Thermodynamics lets us make engines, refrigerators and much more.  But why does it work?  The usual answer is that physical changes are deterministic (i.e., one-to-one), and the early universe was highly ordered (i.e., flat).  But why was the early universe so ordered?  Various new fundamental principles have been proposed to explain early order, but so far these have not been fruitful.

A century ago Boltzmann suggested that the order we see (billions of light years of flat space) is a rare random fluctuation in a much larger universe.  One might hope that observer selection could explain why we see such a rare event; only if there is a big fluctuation can there be observers to see it.  But observer selection predicts a fluctuation just big enough to make one observer.  This is the “Boltzmann’s brain paradox;” the order we see is much larger than is needed to explain just your brain.

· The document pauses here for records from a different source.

(** The part of [update] that precedes the target loop: physics step, spawn
    timer, conditional spawn. *)
Definition advance (deltaTime : Q) (integrate : nat → Body → Body) (rnd : nat → Draw)
    (w : World) : World :=
  let w := physicsWorld_step integrate w in
  let w := set_timeSinceLastSpawn (timeSinceLastSpawn w + deltaTime)%Q w in
  if Qltb (targetSpawnInterval w) (timeSinceLastSpawn w)
     && (Z.of_nat (length (targets w)) <? maxTargets w)
  then
    let w := spawnTarget rnd w in
    let w := set_timeSinceLastSpawn 0%Q w in
    set_targetSpawnInterval ((8 # 10) + draw_val (rnd 10%nat) * (7 # 10))%Q w
  else w.


(** ** Vocabulary of the prune pass *)

(** The out-of-bounds test of the loop body, [body.position.y < -10]. *)
Definition below_floor (w : World) (td : TargetData) : bool :=
  match bodies w !! body td with
  | Some b => Qltb (vy (body_position b)) (-10)
  | None => false
  end.

(** The mesh of [td] shows where its body is. *)
Definition synchronized (w : World) (td : TargetData) : Prop :=
  ∃ m b, meshes w !! mesh td = Some m ∧ bodies w !! body td = Some b
         ∧ mesh_position m = body_position b
         ∧ mesh_quaternion m = body_quaternion b.

(** The engine lifts every body to height 3. *)
Definition lift_physics (n : nat) (b : Body) : Body :=
  mkBody (mkVec3 (vx (body_position b)) 3 (vz (body_position b)))
    (body_quaternion b) (velocity b) (angularVelocity b).

(** ** Vocabulary of the resource accounting *)

(** Projections of the effect trace: the uuids passed, in order, to
    [scene.add], [physicsWorld.addBody], [geometry.dispose],
    [material.dispose] and [physicsWorld.removeBody]. *)
Definition spawn_of (e : Effect) : option nat :=
  match e with
  | scene_add (TargetMesh u) => Some u
  | _ => None
  end.

Definition body_addition_of (e : Effect) : option nat :=
  match e with
  | physicsWorld_addBody (TargetBody n) => Some n
  | _ => None
  end.

Definition geometry_disposal_of (e : Effect) : option nat :=
  match e with
  | geometry_dispose u => Some u
  | _ => None
  end.

Definition material_disposal_of (e : Effect) : option nat :=
  match e with
  | material_dispose u => Some u
  | _ => None
  end.

Definition body_removal_of (e : Effect) : option nat :=
  match e with
  | physicsWorld_removeBody (TargetBody n) => Some n
  | _ => None
  end.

Andreas Albrecht explains that while technical problems remain, it now seems hopeful that inflation is the missing key here (along with assuming the universe is large).  Since early order is required to create inflation, inflation cannot by itself explain the order we see.  But inflation can eliminate the difference between brain-sized and visible-universe-sized fluctuations.  A fluctuation that creates inflation is more likely than one that just makes a brain, and any fluctuation big enough to make inflation creates order on the scale we see.

Perhaps we now just need ask: why is the universe so big?